Cioè...sarò io che non ho seguito con attenzione tutta la vicenda, ma quello che mi è sembrato di capire è: non c'è la discarica. Ok. Se ne deve fare una nuova. No, non la vogliamo. E allora dove kaiser si devono mettere i rifiuti???? :?

Il punto è che di promesse, anche agli abitanti di Pianura, ne saranno state fatte tante, ma mantenute, mai nessuna.
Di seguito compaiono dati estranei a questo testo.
(** The state before the blocks arrive and after the last one is written. *)
Lemma tile_transfer_state link blocks w :
  let tmp := TmpFile (next_tmp w) in
  let w1 := log_net (NRetrieve link) (set_fs (<[tmp := []]> (fs w)) (bump_tmp w)) in
  let w2 := write_blocks tmp blocks (set_fs (<[tmp := []]> (fs w1)) w1) in
  fs w2 !! tmp = Some (concat blocks)
  ∧ touches_only tmp (fs w) (fs w2)
  ∧ (exists new, hist w2 = hist w ++ new ∧ Forall (touches_only tmp (fs w)) new).
Proof.
  intros tmp w1 w2.
  set (w0 := set_fs (<[tmp := []]> (fs w1)) w1).
  assert (touches_only tmp (fs w) (fs w1)) as H1
    by (subst w1; simpl; apply touches_only_insert).
  assert (touches_only tmp (fs w) (fs w0)) as H0.
  { eapply touches_only_trans; [exact H1 |]. subst w0. simpl. apply touches_only_insert. }
  destruct (write_blocks_spec tmp blocks w0 []) as (Hc & Ht & (new & Hh & Hall) & _).
  { subst w0. simpl. apply lookup_insert_eq. }
  split; [exact Hc |]. split; [by eapply touches_only_trans |].
  exists (fs w1 :: fs w0 :: new). split.
  - subst w2. fold w0. rewrite Hh. subst w0 w1. simpl. by rewrite <- !app_assoc.
  - constructor; [done |]. constructor; [done |].
    eapply Forall_impl; [exact Hall |]. intros f Hf. by eapply touches_only_trans.
Qed.

Lemma touches_tmp_never_partial output_dir tag items n f0 f :
  touches_only (TmpFile n) f0 f -> never_partial E output_dir tag items f0 f.
Proof. intros H p. left. by apply H. Qed.

Lemma never_partial_refl output_dir tag items f :
  never_partial E output_dir tag items f f.
Proof. intros p. by left. Qed.

Lemma never_partial_trans output_dir tag items f0 f1 f2 :
  never_partial E output_dir tag items f0 f1 ->
  never_partial E output_dir tag items f1 f2 ->
  never_partial E output_dir tag items f0 f2.
Proof.
  intros H1 H2 p. destruct (H2 p) as [Heq | Hd]; [| by right].
  rewrite Heq. apply H1.
Qed.

(** What one tile does to the files, whatever its entry and its transfer. *)
Lemma download_quad_effect output_dir tag items quad w r w' :
  quad ∈ items ->
  download_quad E output_dir tag quad w = (r, w') ->
  r <> OutOfFuel
  ∧ never_partial E output_dir tag items (fs w) (fs w')
  ∧ (exists new, hist w' = hist w ++ new
                 ∧ Forall (never_partial E output_dir tag items (fs w)) new)
  ∧ (forall n, fs w !! TmpFile n = None -> fs w' !! TmpFile n = None).
Proof.
  intros Hin Hrun.
  destruct (download_quad_malformed output_dir tag quad w) as [(id & link & Hq) | [e He]].
  2:{ rewrite He in Hrun. injection Hrun as <- <-.
      split; [done |]. split; [apply never_partial_refl |].
      split; [exists []; by rewrite app_nil_r | done]. }
  rewrite (download_quad_cases _ _ _ _ _ _ Hq) in Hrun. cbv zeta in Hrun.
  destruct (bool_decide _) eqn:Hpresent.
  { injection Hrun as <- <-.
    split; [done |]. split; [apply never_partial_refl |].
    split; [exists []; by rewrite app_nil_r | done]. }
  set (tmp := TmpFile (next_tmp w)) in *.
  set (w1 := log_net (NRetrieve link) (set_fs (<[tmp := []]> (fs w)) (bump_tmp w))) in *.
  assert (forall f, touches_only tmp (fs w) f ->
                    touches_only tmp (fs w) (delete tmp f)) as Hdel.
  { intros f Hf q Hne. rewrite lookup_delete_ne by done. by apply Hf. }
  assert (forall f n, touches_only tmp (fs w) f -> fs w !! TmpFile n = None ->
                      delete tmp f !! TmpFile n = None) as Htmp.
  { intros f n Hf Hn. destruct (decide (TmpFile n = tmp)) as [-> | Hne].
    - apply lookup_delete_eq.
    - rewrite lookup_delete_ne by done. rewrite Hf; done. }
  destruct (fetch E (net w) link) as [e | blocks failure] eqn:Hfetch.
  - injection Hrun as <- <-. simpl.
    assert (touches_only tmp (fs w) (<[tmp := []]> (fs w))) as H1
      by apply touches_only_insert.
    split; [done |]. split; [eapply touches_tmp_never_partial, Hdel, H1 |].
    split.
    + exists [<[tmp := []]> (fs w); delete tmp (<[tmp := []]> (fs w))].
      split; [by rewrite <- app_assoc |].
      constructor; [eapply touches_tmp_never_partial, H1 |].
      constructor; [eapply touches_tmp_never_partial, Hdel, H1 | constructor].
    + intros n Hn. by apply Htmp.
  - destruct (tile_transfer_state link blocks w) as (Hc & Ht & (new & Hh & Hall)).
    fold tmp in Hc, Ht, Hh, Hall. fold w1 in Hc, Ht, Hh.
    set (w2 := write_blocks tmp blocks (set_fs (<[tmp := []]> (fs w1)) w1)) in *.
    assert (Forall (never_partial E output_dir tag items (fs w)) new) as Hall'.
    { eapply Forall_impl; [exact Hall |]. intros f Hf.
      by eapply touches_tmp_never_partial. }
    destruct failure as [e |]; injection Hrun as <- <-; simpl.
    + split; [done |]. split; [eapply touches_tmp_never_partial, Hdel, Ht |].
      split.
      * exists (new ++ [delete tmp (fs w2)]). split; [by rewrite Hh, <- app_assoc |].
        apply Forall_app. split; [done |].
        constructor; [eapply touches_tmp_never_partial, Hdel, Ht | constructor].
      * intros n Hn. by apply Htmp.
    + assert (never_partial E output_dir tag items (fs w)
                (<[File (quad_filename E output_dir tag id) := concat blocks]>
                   (delete tmp (fs w2)))) as Hfinal.
      { intros p. destruct (decide (p = quad_filename E output_dir tag id)) as [-> | Hne].
        - right. exists (concat blocks). split; [apply lookup_insert_eq |].
          exists quad, id, link, (net w), blocks. done.
        - left. rewrite lookup_insert_ne by congruence.
          rewrite lookup_delete_ne by done. by apply Ht. }
      split; [done |]. split; [exact Hfinal |]. split.
      * eexists (new ++ [_]). split; [by rewrite Hh, <- app_assoc |].
        apply Forall_app. split; [done |]. constructor; [exact Hfinal | constructor].
      * intros n Hn. rewrite lookup_insert_ne by done. by apply Htmp.
Qed.

Lemma download_quads_effect output_dir tag items l :
  l ⊆ items ->
  forall w r w',
    for_each (download_quad E output_dir tag) l w = (r, w') ->
    r <> OutOfFuel
    ∧ never_partial E output_dir tag items (fs w) (fs w')
    ∧ (exists new, hist w' = hist w ++ new
                   ∧ Forall (never_partial E output_dir tag items (fs w)) new)
    ∧ (forall n, fs w !! TmpFile n = None -> fs w' !! TmpFile n = None).
Proof.
  induction l as [| q l IH]; intros Hsub w r w'.
  - intros [= <- <-]. split; [done |]. split; [apply never_partial_refl |].
    split; [exists []; by rewrite app_nil_r | done].
  - simpl. unfold bind at 1.
    destruct (download_quad E output_dir tag q w) as [r1 w1] eqn:H1.
    apply (download_quad_effect output_dir tag items) in H1
      as (Hnf & Hnp & (new1 & Hh1 & Hall1) & Htmp1); [| apply Hsub; left].
    destruct r1 as [[] | e |]; [| intros [= <- <-]; by eauto 10 | done].
    intros H2. apply IH in H2 as (Hnf2 & Hnp2 & (new2 & Hh2 & Hall2) & Htmp2).
    2:{ intros x Hx. apply Hsub. by right. }
    split; [done |]. split; [by eapply never_partial_trans |]. split.
    + exists (new1 ++ new2). split; [by rewrite Hh2, Hh1, <- app_assoc |].
      apply Forall_app. split; [done |].
      eapply Forall_impl; [exact Hall2 |]. intros f Hf.
      by eapply never_partial_trans.
    + intros n Hn. by apply Htmp2, Htmp1.
Qed.

Lemma quad_fields_functional quad id link id' link' :
  quad_fields quad id link -> quad_fields quad id' link' -> id = id' ∧ link = link'.
Proof.
  intros (links & Hl & Hd & Hi) (links' & Hl' & Hd' & Hi'). split; congruence.
Qed.

Lemma download_quad_ok output_dir tag quad id link w :
  quad_fields quad id link ->
  exists w', download_quad E output_dir tag quad w = (Ok tt, w').
Proof.
  intros Hq. rewrite (download_quad_cases _ _ _ _ _ _ Hq). cbv zeta.
  repeat case_match; by eexists.
Qed.

(** A tile whose transfer completes is at its final path afterwards. *)
Lemma download_quad_delivers output_dir tag quad id link w w' blocks :
  quad_fields quad id link ->
  fetch E (net w) link = Received blocks None ->
  download_quad E output_dir tag quad w = (Ok tt, w') ->
  is_Some (fs w' !! File (quad_filename E output_dir tag id))
  ∧ (fs w !! File (quad_filename E output_dir tag id) = None ->
     fs w' !! File (quad_filename E output_dir tag id) = Some (concat blocks)).
Proof.
  intros Hq Hf. rewrite (download_quad_cases _ _ _ _ _ _ Hq). cbv zeta.
  rewrite Hf. destruct (bool_decide _) eqn:Hp.
  - intros [= <-]. apply bool_decide_eq_true_1 in Hp. split; [done |].
    intros Hn. rewrite Hn in Hp. by destruct Hp.
  - intros [= <-]. simpl. split; [eexists |]; [| intros _]; apply lookup_insert_eq.
Qed.

(** A tile whose transfer fails leaves its final path as it was. *)
Lemma download_quad_failure output_dir tag quad id link w w' :
  quad_fields quad id link ->
  match fetch E (net w) link with Received _ None => False | _ => True end ->
  download_quad E output_dir tag quad w = (Ok tt, w') ->
  forall p, fs w' !! File p = fs w !! File p.
Proof.
  intros Hq Hf. rewrite (download_quad_cases _ _ _ _ _ _ Hq). cbv zeta.
  destruct (bool_decide _); [by intros [= <-] |].
  destruct (fetch E (net w) link) as [e | blocks [e |]] eqn:Hfetch; [| | done].
  - intros [= <-] p. simpl. rewrite lookup_delete_ne by done.
    by rewrite lookup_insert_ne.
  - destruct (tile_transfer_state link blocks w) as (_ & Ht & _).
    intros [= <-] p. simpl. rewrite lookup_delete_ne by done. by apply Ht.
Qed.

Lemma files_stay output_dir tag items f0 f p :
  never_partial E output_dir tag items f0 f ->
  is_Some (f0 !! File p) -> is_Some (f !! File p).
Proof. intros H Hp. destruct (H p) as [-> | (c & -> & _)]; [done | by eexists]. Qed.

(** The loop over tiles that each either transfer or break. *)
Lemma download_quads_mixed output_dir tag l :
  Forall (fun q => transfers E q ∨ breaks E q) l ->
  forall w,
    exists w',
      for_each (download_quad E output_dir tag) l w = (Ok tt, w')
      ∧ never_partial E output_dir tag l (fs w) (fs w')
      ∧ (forall q id link,
            q ∈ l -> transfers E q -> quad_fields q id link ->
            is_Some (fs w' !! File (quad_filename E output_dir tag id)))
      ∧ (forall n, fs w !! TmpFile n = None -> fs w' !! TmpFile n = None).
Proof.
  intros Hall w.
  assert (exists w', for_each (download_quad E output_dir tag) l w = (Ok tt, w')) as [w' Hrun].
  { clear -Hall. revert w. induction Hall as [| q l Hq _ IH]; intros w; [by eexists |].
    simpl. unfold bind at 1.
    assert (exists id link, quad_fields q id link) as (id & link & Hf).
    { destruct Hq as [(id & link & ? & ? & _) | (id & link & ? & _)]; eauto. }
    destruct (download_quad_ok output_dir tag q id link w Hf) as [w1 ->]. apply IH. }
  exists w'. split; [done |].
  pose proof (download_quads_effect output_dir tag l l (reflexivity _) w _ _ Hrun)
    as (_ & Hnp & _ & Htmp).
  split; [done |]. split; [| done].
  clear Hnp Htmp. revert w Hrun.
  induction Hall as [| q l Hq Hall IH]; intros w Hrun q0 id link Hin Hgood Hf.
  { by apply elem_of_nil in Hin. }
  simpl in Hrun. apply bind_ok_inv in Hrun as ([] & w1 & H1 & Hrest).
  pose proof (download_quads_effect output_dir tag l l (reflexivity _) w1 _ _ Hrest)
    as (_ & Hnp & _).
  apply elem_of_cons in Hin as [-> | Hin]; [| by eapply IH].
  eapply files_stay; [exact Hnp |].
  destruct Hgood as (id' & link' & blocks & Hf' & Hfetch).
  destruct (quad_fields_functional _ _ _ _ _ Hf Hf') as [-> ->].
  by apply (download_quad_delivers output_dir tag q id' link' w w1 blocks).
Qed.
End Tiles.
Nessuno credo sia contentissimo di avere una discarica vicino casa... e quando ti dicono che la discarica chiusa non verrà più aperta perchè troveranno altre soluzioni (nuove discariche, raccolta differenziata in tutti i paesi, inceneritori...) ed invece poi te la vogliono riaprire, dopo che ce l'hai avuta vicino casa per 40 anni... beh, un pò le balle ti girano. Anche perchè poi a Pianura, come a Giugliano confluisce gran parte della spazzatura di tutta Napoli e provincia.

Adesso è sacrosanto che da qualche parte in Campania deve uscire fuori un sito di stoccaggio, però nessuno più è disposto a "sacrificarsi". La Campania è in emergenza rifiuti da 15 anni. La gente è stanca e sfiduciata, e purtroppo, per ignoranza, mancanza di lucidità o chissà cosa, vuole risolvere il problema nel modo sbagliato :?